On 24/09/2013 00:17, David Christensen wrote:
I'm looking for a hash function and a related function or operator such
that:
H(string1 . string2) = f(H(string1), H(string2))
H(string1 . string2) = H(string1) op H(string2)
where:
H() is the hash function
string1 is a string
string2 is a string
. is the string concatenation operator
f() is a function
op is a binary operator
> On 09/23/13 15:29, Rob Dixon wrote:
>> Could you explain the problem you're trying to solve?
> Writing scripts that look for duplicate, similar, and/or
> missing files.
I assume this is about paths and filenames. Have you considered an rsync
dry-run?
I also assume that you want to communicate as little as possible, so you
don't have supersets of all strings on all sides. (or it would become a
simple indexing problem)
I also assume that you are more interested in missing items, so
hash-value collisions are not a problem.
I also assume that the set of string1 is smaller than that of string2,
let's say 100 vs. 10000 different values.
For local deduplication, you would store paths as a directory name and a
parent-index:
#table=path
#columns=id,name,pid
1,"",0
2,"usr",1
3."local",2
And then have a list of filenames, and per filename in which path it exists.
#table=file
#columns=id,name
#table=detail
#columns=file_id,path_id,size,md5
For combining index values, use something like: ( i1 << N ) | i2.
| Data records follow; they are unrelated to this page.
(** ** The object of the subtotals *)

Lemma get_setOwn_eq (o : JSObject.t) (k : string) (v : JSObject.Value) :
  JSObject.get (JSObject.setOwn o k v) k = JSObject.Own v.
Proof.
  unfold JSObject.get. induction o as [|e r IH]; simpl.
  - now rewrite String.eqb_refl.
  - destruct (String.eqb (fst e) k) eqn:E; simpl.
    + now rewrite String.eqb_refl.
    + now rewrite E.
Qed.

Lemma get_setOwn_ne (o : JSObject.t) (k k' : string) (v : JSObject.Value) :
  k <> k' -> JSObject.get (JSObject.setOwn o k v) k' = JSObject.get o k'.
Proof.
  intros Hne. unfold JSObject.get. induction o as [|e r IH]; simpl.
  - apply String.eqb_neq in Hne. now rewrite Hne.
  - destruct (String.eqb (fst e) k) eqn:E; simpl.
    + apply String.eqb_eq in E. rewrite E.
      apply String.eqb_neq in Hne. now rewrite Hne.
    + destruct (String.eqb (fst e) k'); [reflexivity|exact IH].
Qed.

Lemma get_set_eq (o : JSObject.t) (k : string) (v : JSObject.Value) :
  k <> "__proto__"%string -> JSObject.get (JSObject.set o k v) k = JSObject.Own v.
Proof.
  intros Hk. unfold JSObject.set. apply String.eqb_neq in Hk. rewrite Hk.
  apply get_setOwn_eq.
Qed.

Lemma get_set_ne (o : JSObject.t) (k k' : string) (v : JSObject.Value) :
  k <> k' -> JSObject.get (JSObject.set o k v) k' = JSObject.get o k'.
Proof.
  intros Hne. unfold JSObject.set.
  destruct (String.eqb k "__proto__"); [reflexivity|now apply get_setOwn_ne].
Qed.

Lemma setOwn_keys (o : JSObject.t) (k : string) (v : JSObject.Value) :
  map fst (JSObject.setOwn o k v)
  = if existsb (String.eqb k) (map fst o) then map fst o else map fst o ++ [k].
Proof.
  induction o as [|e r IH]; simpl; [reflexivity|].
  rewrite (String.eqb_sym k (fst e)).
  destruct (String.eqb (fst e) k) eqn:E; simpl.
  - apply String.eqb_eq in E. now rewrite E.
  - rewrite IH. now destruct (existsb _ _).
Qed.

Lemma set_NoDup (o : JSObject.t) (k : string) (v : JSObject.Value) :
  NoDup (map fst o) -> NoDup (map fst (JSObject.set o k v)).
Proof.
  intros H. unfold JSObject.set.
  destruct (String.eqb k "__proto__"); [assumption|].
  rewrite setOwn_keys.
  destruct (existsb (String.eqb k) (map fst o)) eqn:E; [assumption|].
  apply NoDup_app. split; [assumption|]. split.
  - intros x Hx Hk. apply list_elem_of_In in Hx, Hk. destruct Hk as [<-|[]].
    assert (Ht : existsb (String.eqb k) (map fst o) = true).
    { apply existsb_exists. exists k. split; [assumption|apply String.eqb_refl]. }
    congruence.
  - repeat constructor. intros Hin. inversion Hin.
Qed.

Lemma categoryTotals_NoDup (l : list Transaction.t) (o : JSObject.t) :
  NoDup (map fst o) -> NoDup (map fst (fold_left addToCategory l o)).
Proof.
  revert o. induction l as [|t r IH]; intros o Ho; simpl; [assumption|].
  apply IH. now apply set_NoDup.
Qed.

Lemma get_In (o : JSObject.t) (k : string) (v : JSObject.Value) :
  NoDup (map fst o) -> (JSObject.get o k = JSObject.Own v <-> In (k, v) o).
Proof.
  unfold JSObject.get. induction o as [|[k' v'] r IH]; simpl; intros Hnd.
  - split; [destruct (JSObject.inherited k); discriminate|tauto].
  - apply NoDup_cons in Hnd. destruct Hnd as [Hk' Hr].
    destruct (String.eqb k' k) eqn:E.
    + apply String.eqb_eq in E. subst k'. simpl. split.
      * intros H. inversion H. now left.
      * intros [H|H]; [now inversion H|].
        exfalso. apply Hk'. apply list_elem_of_In.
        apply in_map_iff. exists (k, v). auto.
    + rewrite (IH Hr). split; [tauto|].
      intros [H|H]; [|assumption]. inversion H. subst.
      rewrite String.eqb_refl in E. discriminate.
Qed.

Lemma entries_perm (o : JSObject.t) : Permutation (JSObject.entries o) o.
Proof.
  unfold JSObject.entries. rewrite PageProps.sort_perm.
  apply PageProps.filter_partition_perm.
Qed.

(** What the [forEach] leaves under the key [c]: what was there, taken over
    the transactions of the category [c] one after the other. *)
Lemma fold_get (l : list Transaction.t) (o : JSObject.t) (c : string) :
  c <> "__proto__"%string ->
  JSObject.get (fold_left addToCategory l o) c
  = match ofCategory c l with
    | [] => JSObject.get o c
    | t :: r =>
        JSObject.Own
          (fold_left (fun acc u => JSObject.plus (JSObject.orZero (JSObject.Own acc))
                                                 (Transaction.amount u))
                     r
                     (JSObject.plus (JSObject.orZero (JSObject.get o c))
                                    (Transaction.amount t)))
    end.
Proof.
  intros Hc. revert o. induction l as [|t r IH]; intros o; [reflexivity|].
  simpl fold_left. rewrite IH. unfold ofCategory. simpl List.filter.
  fold (ofCategory c r). unfold addToCategory.
  destruct (String.eqb (Transaction.categoryId t) c) eqn:E.
  - apply String.eqb_eq in E. rewrite E, get_set_eq by assumption.
    destruct (ofCategory c r); reflexivity.
  - apply String.eqb_neq in E. rewrite get_set_ne by assumption. reflexivity.
Qed.

Lemma fold_get_proto (l : list Transaction.t) (o : JSObject.t) :
  JSObject.get (fold_left addToCategory l o) "__proto__" = JSObject.get o "__proto__".
Proof.
  revert o. induction l as [|t r IH]; intros o; [reflexivity|].
  simpl fold_left. rewrite IH. unfold addToCategory.
  destruct (String.eqb (Transaction.categoryId t) "__proto__") eqn:E.
  - apply String.eqb_eq in E. rewrite E. unfold JSObject.set. now rewrite String.eqb_refl.
  - apply String.eqb_neq in E. now apply get_set_ne.
Qed.

Lemma accumulate_numbers (l : list Transaction.t) (x : number) :
  fold_left (fun acc u => JSObject.plus (JSObject.orZero (JSObject.Own acc))
                                         (Transaction.amount u))
            l (JSObject.Num x)
  = JSObject.Num
      (fold_left (fun acc n => add (if truthy acc then acc else zero) n)
                 (map Transaction.amount l) x).
Proof.
  revert x. induction l as [|t r IH]; intros x; [reflexivity|].
  simpl. destruct (truthy x); simpl; apply IH.
Qed.

Lemma accumulate_text (l : list Transaction.t) :
  fold_left (fun acc u => JSObject.plus (JSObject.orZero (JSObject.Own acc))
                                         (Transaction.amount u))
            l JSObject.Text
  = JSObject.Text.
Proof. induction l as [|t r IH]; [reflexivity|exact IH]. Qed.

Lemma inherited_proto : JSObject.inherited "__proto__" = true.
Proof. reflexivity. Qed.

(** The entry of a category in the object of the subtotals. *)
Lemma categoryTotals_get (filtered : list Transaction.t) (c : string) :
  JSObject.get (categoryTotals filtered) c
  = if String.eqb c "__proto__" then JSObject.Inherited
    else match ofCategory c filtered with
         | [] => if JSObject.inherited c then JSObject.Inherited else JSObject.Missing
         | l => if JSObject.inherited c then JSObject.Own JSObject.Text
                else JSObject.Own (JSObject.Num (subtotal l))
         end.
Proof.
  unfold categoryTotals. destruct (String.eqb c "__proto__") eqn:Ep.
  - apply String.eqb_eq in Ep. subst c. now rewrite fold_get_proto.
  - apply String.eqb_neq in Ep. rewrite fold_get by assumption.
    destruct (ofCategory c filtered) as [|t r]; [reflexivity|].
    unfold JSObject.get at 1. simpl List.find.
    destruct (JSObject.inherited c).
    + simpl JSObject.orZero. simpl JSObject.plus. now rewrite accumulate_text.
    + simpl JSObject.orZero. simpl JSObject.plus. rewrite accumulate_numbers.
      reflexivity.
Qed.

Lemma ofCategory_nonempty (t : Transaction.t) (l : list Transaction.t) :
  In t l -> ofCategory (Transaction.categoryId t) l <> [].
Proof.
  intros Hin Hnil.
  assert (H : In t (ofCategory (Transaction.categoryId t) l)).
  { apply filter_In. split; [assumption|apply String.eqb_refl]. }
  rewrite Hnil in H. exact H.
Qed.

Lemma ofCategory_In (c : string) (l : list Transaction.t) :
  ofCategory c l <> [] -> exists t, In t l /\ Transaction.categoryId t = c.
Proof.
  intros H. destruct (ofCategory c l) as [|t r] eqn:E; [congruence|].
  assert (Hin : In t (ofCategory c l)) by (rewrite E; now left).
  apply filter_In in Hin. destruct Hin as [Hin Hc].
  exists t. split; [assumption|now apply String.eqb_eq].
Qed.

(** ** The total *)


(** ** The top category *)

(** With a consistent comparator, the first element after the sort is one
    that the comparator puts after no other. *)
Lemma sorted_head_first (es : list (string * JSObject.Value)) :
  consistent difference es ->
  match head (JSArray.sort byTotalDesc es) with
  | Some e => In e es /\ forall e', In e' es -> byTotalDesc e e' <> Gt
  | None => es = []
  end.
Proof.
  intros Hc.
  pose proof (PageProps.sort_perm byTotalDesc es) as Hp.
  assert (Hs : StronglySorted (fun a b => byTotalDesc a b <> Gt)
                 (JSArray.sort byTotalDesc es)).
  { apply PageProps.sort_sorted with (P := fun e => In e es).
    - intros x y z Hx Hy Hz. destruct (Hc x y Hx Hy) as (_ & _ & Ht). now apply Ht.
    - auto.
    - intros x y Hx Hy Hgt. destruct (Hc x y Hx Hy) as (_ & Hopp & _).
      unfold byTotalDesc in *. rewrite Hopp, Hgt. discriminate.
    - apply List.Forall_forall. auto. }
  destruct (JSArray.sort byTotalDesc es) as [|e r]; simpl.
  - now apply Permutation_nil.
  - split; [apply (Permutation_in _ Hp); now left|].
    intros e' He'. apply (Permutation_in _ (Permutation_sym Hp)) in He'.
    apply StronglySorted_inv in Hs. destruct Hs as [_ Hall].
    destruct He' as [<-|He'].
    + assert (Hin : In e es) by (apply (Permutation_in _ Hp); now left).
      destruct (Hc e e Hin Hin) as (_ & Hopp & _).
      unfold byTotalDesc. destruct (signOf (difference e e)); simpl in Hopp; congruence.
    + rewrite List.Forall_forall in Hall. now apply Hall.
Qed.

Lemma topCategory_first (filtered : list Transaction.t) (categories : list Category.t) :
  consistent difference (JSObject.entries (categoryTotals filtered)) ->
  (exists t, In t filtered /\ Transaction.categoryId t <> "__proto__"%string) ->
  exists id,
    ofCategory id filtered <> []
    /\ JSObject.inherited id = false
    /\ (forall c, JSObject.inherited c = false -> ofCategory c filtered <> [] ->
          signOf (sub (subtotal (ofCategory c filtered))
                      (subtotal (ofCategory id filtered))) <> Gt)
    /\ topCategory (summary filtered categories)
       = match List.find (fun c => String.eqb (Category.id c) id) categories with
         | Some c => Category.name c
         | None => "N/A"%string
         end.
Proof.
  intros Hc (t & Hin & Hproto).
  assert (Hnd : NoDup (map fst (categoryTotals filtered))).
  { apply categoryTotals_NoDup. constructor. }
  assert (Hentry : forall k v,
             In (k, v) (JSObject.entries (categoryTotals filtered))
             <-> JSObject.get (categoryTotals filtered) k = JSObject.Own v).
  { intros k v. rewrite (get_In _ _ _ Hnd). split.
    - apply Permutation_in, entries_perm.
    - apply Permutation_in, Permutation_sym, entries_perm. }
  pose proof (sorted_head_first _ Hc) as Hhead.
  unfold summary. cbn [topCategory].
  destruct (head (JSArray.sort byTotalDesc (JSObject.entries (categoryTotals filtered))))
    as [[id v]|].
  - destruct Hhead as [Hid Hmax].
    destruct (Hc _ _ Hid Hid) as (Hnan & _ & _).
    apply Hentry in Hid. rewrite categoryTotals_get in Hid.
    destruct (String.eqb id "__proto__"); [discriminate|].
    destruct (ofCategory id filtered) as [|u r] eqn:Eid;
      [destruct (JSObject.inherited id); discriminate|].
    destruct (JSObject.inherited id) eqn:Einh.
    { inversion Hid; subst v. discriminate Hnan. }
    inversion Hid; subst v. clear Hid.
    exists id. rewrite Eid. split; [discriminate|]. split; [assumption|].
    split; [|reflexivity].
    intros c Hinh Hne.
    assert (Hget : JSObject.get (categoryTotals filtered) c
                   = JSObject.Own (JSObject.Num (subtotal (ofCategory c filtered)))).
    { rewrite categoryTotals_get.
      destruct (String.eqb c "__proto__") eqn:Ep.
      - apply String.eqb_eq in Ep. subst c. discriminate Hinh.
      - rewrite Hinh. destruct (ofCategory c filtered); congruence. }
    apply Hentry in Hget. apply Hmax in Hget. exact Hget.
  - exfalso.
    assert (Hget : exists v, JSObject.get (categoryTotals filtered) (Transaction.categoryId t)
                             = JSObject.Own v).
    { rewrite categoryTotals_get.
      apply String.eqb_neq in Hproto. rewrite Hproto.
      pose proof (ofCategory_nonempty t filtered Hin) as Hne.
      destruct (ofCategory _ filtered); [congruence|].
      destruct (JSObject.inherited _); eauto. }
    destruct Hget as [v Hv]. apply Hentry in Hv. rewrite Hhead in Hv. exact Hv.
Qed.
(where N is the number of bits needed by i2)
I would not involve string concatenation: keep things separate once
separated. Use arrays.
Use (parts of) md5's of strings, if you need to compare to remote locations.
So best first explain *more* now about what you try to solve.
A single or multiple computers, connected or not?
Suppose 1 computer sends a concise email about what it has, such that
the other computer can reply with an even conciser email about what it
has, and what it needs. IOW: diff+patch.